Computational design of a new chimeric protein for sero-diagnosis of Mycoplasma hominis

Abstract

BACKGROUND: Development of sensitive and specific immunoassays for indirect detection of Mycoplasma hominis, an opportunistic bacterium in human genital tracts, will ideally use conserved, specific and immunoreactive antigen(s). Because of a high rate of sequence polymorphism, it is necessary to recognize and select conserved epitopes from bacterial surface proteins. this study was conducted to predict and evaluate appropriate epitopes of two membrane proteins, p120 and p80, by bioinformatics tools. MethodS: the linear epitopes of p120 and p80 were predicted by the Kolaskar and tongaonkar antigenicity method. After excluding non-specific epitopes, the remaining peptides were further analyzed by the BepiPred Linear Epitope Prediction method.
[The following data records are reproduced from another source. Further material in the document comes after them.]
(* ===== verification/ReplayRuns.v ===== *)
(** * Runs of the replay

    Concrete logs, evaluated: where the replay does not rebuild what was committed, and a
    run at which the theorem that it does applies. *)

From S2P Require Import Prelude.
From S2P Require Import SliceOps.
From S2P Require Import Bytes.
From S2P Require Import Errors.
From S2P Require Import Hlc.
From S2P Require Import Temporal.
From S2P Require Import Ids.
From S2P Require Import Interning.
From S2P Require Import Property.
From S2P Require Import PropMap.
From S2P Require Import Namespaces.
From S2P Require Import Provenance.
From S2P Require Import Delta.
From S2P Require Import History.
From S2P Require Import Slices.
From S2P Require Import HistoryFacts.
From S2P Require Import Wal.
From S2P Require Import WalRead.
From S2P Require Import WalReplay.
From S2P Require Import TxFrames.
From S2P Require Import TemporalIndex.
From S2P Require Import Csr.
From S2P Require Import CurrentIndex.
From S2P Require Import CurrentLaws.
From S2P Require Import CurrentStore.
From S2P Require Import IndexedHistory.
From S2P Require Import Transactions.
From S2P Require Import Commit.
From S2P Require Import CommitLaws.
From S2P Require Import CommitEffect.
From S2P Require Import CommitRuns.
From S2P Require Import Replay.
From S2P Require Import Renaming.
From S2P Require Import HistoryHeads.
From S2P Require Import ReplayIds.
From S2P Require Import ReplayLive.
From S2P Require Import ReplaySteps.
From S2P Require Import ReplaySound.
From S2P Require Import ReplayLaws.
From S2P Require Import ReplayAgain.

Module ReplayRuns.
Import PropMap Commit Tx WriteBuf Graph CurIdx CommitRuns.

(** A transaction, committed at [w], and its frame in the log. *)
Definition commit_at (w : Z) (s : Session) : Db.Db := (commits (tx s) w (interner s) (db s)).1.
Definition committed_at (w : Z) (s : Session) : bool := match (commits (tx s) w (interner s) (db s)).2 with Ok c => bool_decide (c = us w) | _ => false end.
Definition frame_of (w : Z) (s : Session) : list item :=
  match prepare (tx s) (db s) with
  | (_, Ok ids) => let ws := operations (buffer (tx s)) in [Txn 0 [] (tx_id (tx s)) ws (us w) ids (length ws + 2)]
  | _ => []
  end.
Definition fresh_start : Replay.Recovered := Replay.start (CurStore.new Ns.interner_new) (History.empty_store unit) (History.empty_store (NodeId * NodeId)) 0.
Definition replayed (i : Interning.StringInterner) (items : list item) : Replay.Recovered * res Error unit :=
  Replay.replay_operations i no_ptr no_map_ptr History.default_config no_hooks (log_effect items) fresh_start.
(** The properties of a node at a point in both times. *)
Definition read_at (i : Interning.StringInterner) (h : History.Store unit) (n : NodeId) (w : Z) : option PropertyMap :=
  match (History.get_node_at_time i History.default_config n (us w) (us w) h).2 with Ok (_, _, p, _) => Some p | _ => None end.

(** One node; deleted, and another created, in one transaction; the other updated, or
    deleted. *)
Definition sa : Session := Eval vm_compute in then_ (create_node_with_options iter (us 1000) (lit "Person") pa default_options) (start 1 1000 i1 d0).
Definition e1 : Db.Db := Eval vm_compute in commit_at 2000 sa.
Definition sb : Session := Eval vm_compute in
  then_ (create_node_with_options iter (us 3000) (lit "Person") pa default_options)
    (then_ (delete_node_with_options (us 3000) 0 default_options) (start 2 3000 (interner sa) e1)).
Definition e2 : Db.Db := Eval vm_compute in commit_at 4000 sb.
Definition sc : Session := Eval vm_compute in then_ (update_node_with_options iter (us 5000) 1 pb default_options) (start 3 5000 (interner sb) e2).
Definition e3 : Db.Db := Eval vm_compute in commit_at 6000 sc.
Definition sd : Session := Eval vm_compute in then_ (delete_node_with_options (us 5000) 1 default_options) (start 3 5000 (interner sb) e2).
Definition e4 : Db.Db := Eval vm_compute in commit_at 6000 sd.
Definition se : Session := Eval vm_compute in then_ (delete_node_with_options (us 3000) 0 default_options) (start 2 3000 (interner sa) e1).
Definition closed_log : list item := Eval vm_compute in frame_of 2000 sa ++ frame_of 4000 se.
Definition updated_log : list item := Eval vm_compute in frame_of 2000 sa ++ frame_of 4000 sb ++ frame_of 6000 sc.
Definition deleted_log : list item := Eval vm_compute in frame_of 2000 sa ++ frame_of 4000 sb ++ frame_of 6000 sd.


(** If the other node is deleted instead, its tombstone takes the place of its creation:
    the history no longer knows that it existed. *)
Theorem replay_erases_creation :
  let r := (replayed (interner sd) deleted_log).1 in
  committed_at 6000 sd = true /\ (replayed (interner sd) deleted_log).2 = Ok tt /\
  read_at (interner sd) (Db.node_history e4) 1 5000 = Some pa /\ read_at (interner sd) (Replay.node_history r) 1 5000 = None.
Proof. vm_compute. split_and!; reflexivity. Qed.


(** ** A run that is rebuilt *)

(** Two persons and an edge; one person updated; the same updated for an earlier time, so
    that its head is asserted again, and the edge deleted; a third person. *)
Definition at_time (w : Z) : WriteRequestOptions := mkOptions (Some (us w)) None None.
Definition f1 : Db.Db := Eval vm_compute in (commits (tx s1) 2000 i1 (db s1)).1.
Definition s2 : Session := Eval vm_compute in then_ (update_node_with_options iter (us 3000) 0 pa default_options) (start 2 3000 i1 f1).
Definition f2 : Db.Db := Eval vm_compute in (commits (tx s2) 4000 i1 (db s2)).1.
Definition s3 : Session := Eval vm_compute in
  then_ (delete_edge_with_options (us 5000) 0 default_options)
    (then_ (update_node_with_options iter (us 5000) 0 pb (at_time 2500)) (start 3 5000 i1 f2)).
Definition f3 : Db.Db := Eval vm_compute in (commits (tx s3) 6000 i1 (db s3)).1.
Definition s4 : Session := Eval vm_compute in then_ (create_node_with_options iter (us 7000) (lit "Person") pa default_options) (start 4 7000 i1 f3).

Abbreviation run := (committed_run i1 crc0 no_ptr no_map_ptr History.default_config no_hooks).
(** What a commit adds to a run: its frame, from [base], and the versions it uses. *)
Definition prepared (s : Session) : Db.Db * list VersionId := match prepare (tx s) (db s) with (d, Ok ids) => (d, ids) | (d, _) => (d, []) end.
Definition run_item (base : Z) (w : Z) (s : Session) : item :=
  let ws := operations (buffer (tx s)) in Txn base (repeat (us w) (length ws + 2)) (tx_id (tx s)) ws (us w) (prepared s).2 (length ws + 2).
Definition run_events (w : Z) (s : Session) : list Event :=
  let '(d, ids) := prepared s in
  batch_events i1 no_ptr no_map_ptr History.default_config no_hooks (tx s) (operations (buffer (tx s))) (us w) ids (log_phase i1 crc0 (tx s) (env w) ids d).1.
Definition run_items : list item := Eval vm_compute in [run_item 1 2000 s1; run_item 6 4000 s2; run_item 9 6000 s3; run_item 13 8000 s4].
Definition run_used : list Event := Eval vm_compute in run_events 2000 s1 ++ run_events 4000 s2 ++ run_events 6000 s3 ++ run_events 8000 s4.
(** What is under the lock leaves; the registration of the commit follows. *)
Definition stored (w : Z) (s : Session) : Db.Db := (locks (tx s) w i1 (prepared s).2 (prepared s).1).1.
Definition g1 : Db.Db := Eval vm_compute in stored 2000 s1.
Definition g2 : Db.Db := Eval vm_compute in stored 4000 s2.
Definition g3 : Db.Db := Eval vm_compute in stored 6000 s3.
Definition g4 : Db.Db := Eval vm_compute in stored 8000 s4.
Lemma commit_runs items evs d s w base d' items' evs' :
  run items evs d -> same_stores d (prepared s).1 ->
  locks (tx s) w i1 (prepared s).2 (prepared s).1 = (d', Ok (us w)) ->
  (log_phase i1 crc0 (tx s) (env w) (prepared s).2 (prepared s).1).2 = Ok (us w) ->
  all_regular i1 no_ptr no_map_ptr History.default_config no_hooks (tx s) (operations (buffer (tx s))) (us w) (prepared s).2
    (log_phase i1 crc0 (tx s) (env w) (prepared s).2 (prepared s).1).1 = true ->
  items ++ [run_item base w s] = items' -> evs ++ run_events w s = evs' -> run items' evs' d'.
Proof.
  intros Hr Hs Hl Hp Hreg <- <-. unfold run_item, run_events. destruct (prepared s) as [d0 ids]. cbn [fst snd] in *.
  destruct (log_phase i1 crc0 (tx s) (env w) ids d0) as [d1 c] eqn:E. cbn [fst snd] in *. subst c.
  by eapply (run_commit i1 crc0 no_ptr no_map_ptr History.default_config no_hooks items evs d d0).
Qed.
Lemma run_g4 : run run_items run_used g4.
Proof.
  eapply (commit_runs (take 3 run_items) (take 9 run_used) g3 s4 8000 13 g4); [|by vm_compute..].
  eapply (commit_runs (take 2 run_items) (take 5 run_used) g2 s3 6000 9 g3); [|by vm_compute..].
  eapply (commit_runs (take 1 run_items) (take 3 run_used) g1 s2 4000 6 g2); [|by vm_compute..].
  eapply (commit_runs [] [] d0 s1 2000 1 g1); [apply run_empty|by vm_compute..].
Qed.
(** The log of the run, as it is read back; node 2 was created as version 9. *)
Definition run_entries : list Wal.WalEntry := List.map (rec_entry crc0 i1 WalRead.WAL_VERSION_STRING_LABELS) (log_records run_items).

(** The update of the past that asserts the head again, replayed and replayed again. *)
Definition logged : list (Wal.WalOperation * HybridTimestamp) := Eval vm_compute in log_effect run_items.
Definition backfill : Wal.WalOperation * HybridTimestamp := Eval vm_compute in default (Wal.BeginTx 0, us 0) (logged !! 4%nat).
Abbreviation replay := (Replay.replay_operations i1 no_ptr no_map_ptr History.default_config no_hooks).
Definition before_backfill : Replay.Recovered := Eval vm_compute in (replay (take 4 logged) fresh_start).1.
Definition after_backfill : Replay.Recovered := Eval vm_compute in (replay [backfill] before_backfill).1.
Lemma replay_boundary_idempotent_witness : exists r,
  Replay.replay_operation i1 no_ptr no_map_ptr History.default_config no_hooks backfill.1 backfill.2 after_backfill = (r, Ok tt) /\
  settled after_backfill r /\ (Id.is_structural <$> History.version_heads (Replay.node_history r) !! 0) = Some true.
Proof.
  destruct (replay_boundary_idempotent i1 no_ptr no_map_ptr History.default_config no_hooks backfill.1 backfill.2 before_backfill after_backfill)
    as (r & Hr & Hs).
  - vm_compute. reflexivity.
  - vm_compute. reflexivity.
  - exists r. split; [exact Hr|]. split; [exact Hs|]. rewrite (st_node_history _ _ Hs). vm_compute. reflexivity.
Defined.
End ReplayRuns.
(** X8: every tag of a record is lowercase, whatever the card holds:
    strings, numbers, nested lists or mappings. *)
Theorem record_tags_lowercase (info : Info) (rec : Rec) (t : string) :
  build_dataset_record info = Ok rec ->
  t ∈ r_tasks rec ∪ r_languages rec ->
  Str.lower t = t.
Proof.
  intros Hb Ht.
  assert (forall items, t ∈ _lower_flatten items -> Str.lower t = t) as Hlow.
  { intros items Hin. unfold _lower_flatten in Hin.
    apply elem_of_list_to_set, list_elem_of_In, in_flat_map in Hin as (x & _ & Hx).
    destruct x as [| | | |l|d]; unfold lowered in Hx;
      try (destruct Hx as [<-|[]]; apply lower_idemp).
    - apply in_map_iff in Hx as (y & <- & _). apply lower_idemp.
    - apply in_flat_map in Hx as ([k v] & _ & Hv). cbn [snd] in Hv.
      destruct v; try done. destruct Hv as [<-|[]]. apply lower_idemp. }
  pose proof (build_dataset_record_card _ _ Hb) as Hc.
  assert (card_ok (i_cardData info)) as Hci.
  { apply build_dataset_record_ok_iff. by rewrite Hb. }
  rewrite build_dataset_record_ok in Hb by done. injection Hb as <-. simpl in Ht.
  apply elem_of_union in Ht as [Ht|Ht]; by eapply Hlow.
Qed.

Lemma record_tags_lowercase_witness :
  is_ok (build_dataset_record (spoken "x" ["EN"; "De"])) = true /\
  Str.lower "en" = "en".
Proof.
  split; [vm_compute; reflexivity|].
  eassert (build_dataset_record (spoken "x" ["EN"; "De"]) = Ok _) as Hb
    by (vm_compute; reflexivity).
  apply (record_tags_lowercase _ _ "en" Hb). vm_compute. reflexivity.
Defined.
(** X13. When the dial to the owner fails, each of the five handlers that
    forward, [Set] among them, answers with the empty message of its kind
    and the error of the dial, after the dial alone: no call is made, the
    state is as before, and [Set] does not come to its test for a split. *)
Theorem forward_dial_failure w e :
  (∀ fuel in_,
     let address := LocateKey E (indexingService w) (db.GetRequest.Key in_) in
     address ≠ Self (self w) → Dial E (trace w) address = Some e →
     Get E fuel in_ w
     = Some (Done ((Some {| db.GetResponse.Value := "" |}, Some e),
                   dialed address w)))
  ∧ (∀ in_,
       let address := LocateKey E (indexingService w) (db.SetRequest.Key in_) in
       address ≠ Self (self w) → Dial E (trace w) address = Some e →
       Set_ E in_ w
       = Done ((Some {| db.SetResponse.Location := 0 |}, Some e),
               dialed address w))
  ∧ (∀ in_,
       let address := Locate E (indexingService w)
                        (KeyHash E (db.GetNodeRequest.Location in_)) in
       address ≠ Self (self w) → Dial E (trace w) address = Some e →
       GetNode E in_ w = Done ((Some db.Node0, Some e), dialed address w))
  ∧ (∀ in_,
       let address := Locate E (indexingService w)
                        (KeyHash E (db.AddChildRequest.Location in_)) in
       address ≠ Self (self w) → Dial E (trace w) address = Some e →
       AddChild E in_ w = Done ((Some db.Node0, Some e), dialed address w))
  ∧ (∀ in_,
       let address := Locate E (indexingService w)
                        (KeyHash E (db.RemoveChildrenRequest.Location in_)) in
       address ≠ Self (self w) → Dial E (trace w) address = Some e →
       RemoveChildren E in_ w
       = Done ((Some db.mkEmpty, Some e), dialed address w)).
Proof.
  repeat apply conj; intros.
  - unfold Get. fold address. rewrite decide_False by assumption.
    rewrite (forward_dial_error E address (db.Get in_) _ w e) by assumption.
    reflexivity.
  - unfold Set_, bind, the_world, emit, ret. fold address.
    rewrite decide_False by assumption. cbn.
    match goal with H : Dial _ _ _ = Some _ |- _ => rewrite H end.
    reflexivity.
  - unfold GetNode, bind, the_world. fold address.
    rewrite decide_False by assumption.
    exact (forward_dial_error E address (db.GetNode in_) db.Node0 w e
             ltac:(assumption)).
  - unfold AddChild, bind, the_world. fold address.
    rewrite decide_False by assumption.
    exact (forward_dial_error E address (db.AddChild in_) db.Node0 w e
             ltac:(assumption)).
  - unfold RemoveChildren, bind, the_world. fold address.
    rewrite decide_False by assumption.
    exact (forward_dial_error E address (db.RemoveChildren in_) db.mkEmpty w e
             ltac:(assumption)).
Qed.
(** * Grid path finding: the A*-style search of [APCSP_pathfinder.py]
      and [pathfinder.py], and their waypoint chainers.

    The two Python files are two variants of one program.  Each is embedded
    in a module of its own, [APCSP] for [APCSP_pathfinder.py] and
    [Pathfinder] for [pathfinder.py].  The [Point] objects are shared and
    mutated: each lives at the same time in the heap list and in the
    dictionary of seen points.  They are modelled by a store: the
    dictionary maps a cell to the [Point] record registered for it, and the
    heap list holds references, a reference to a [Point] being the cell
    under which it is registered (every [Point] is registered under its own
    coordinates when it is created, and a key is never overwritten).
    [heapq] is embedded from the Python module of the standard library.

    Python floats are IEEE 754 binary64 numbers.  The search is written over
    an interface [Score] of the float operations it uses; the instance
    [float_Score] interprets it with the primitive binary64 floats.  The
    general theorems hold for every interpretation of the interface, the
    concrete runs are evaluated with the binary64 one.

    Loops that Python runs until a condition fails are given a number of
    iterations (fuel); a search that runs out of it returns [None], and the
    theorems show that it does not.

    The functions of the two GUIs that work on the grid and on the list of
    waypoints are embedded in [APCSP_gui] and [Pathfinder_gui], over Python
    lists with their indexing and their exceptions ([result]).  A function
    that changes its arguments in place returns them.  The event loop of
    [main] is a function of the events that pygame delivers.  Calls that
    change none of the variables ([print], [pygame.display.flip],
    [clock.tick], [time.sleep]) are left out.  No exception is caught in
    either file: a computation that raises ends the program.

    First the definitions: the embedding of the two files, the control
    structure they share ([Astar]) with its invariant, and the predicates
    the properties are stated with.  Then the proofs. *)

From Stdlib Require Import ZArith Floats Uint63.
From stdpp Require Import gmap list strings.

Open Scope Z_scope.

(** ** Cells and scores *)

(** A cell is a tuple [(c[0], c[1])] of Python integers. *)
Abbreviation Cell := (Z * Z)%type.

(** The float operations of the program: the literals [0] and
    [float('inf')], [+], [<], [>=] and [math.dist] on two cells. *)
Class Score (S : Type) := {
  s_zero : S;
  s_inf : S;
  s_add : S -> S -> S;
  s_lt : S -> S -> bool;
  s_ge : S -> S -> bool;
  s_dist : Cell -> Cell -> S
}.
In addition, the peptides were evaluated for other parameters including conservation, flexibility, hydrophilicity and immune system accessibility. RESULTS: From 26 primary predicted epitopes, 15 were recognized as specific peptides and further evaluation led to selection of 8 for the construction of a chimeric protein. conclUSionS: there are several bioinformatics tools for prediction of B-cell epitopes using different algorithms. Combining different approaches and tools can improve the reliability of the final results. The chimeric protein designed based on consensus predicted epitopes holds promise for the diagnosis of M. hominis infection. © 2018 edizioni Minerva Medica.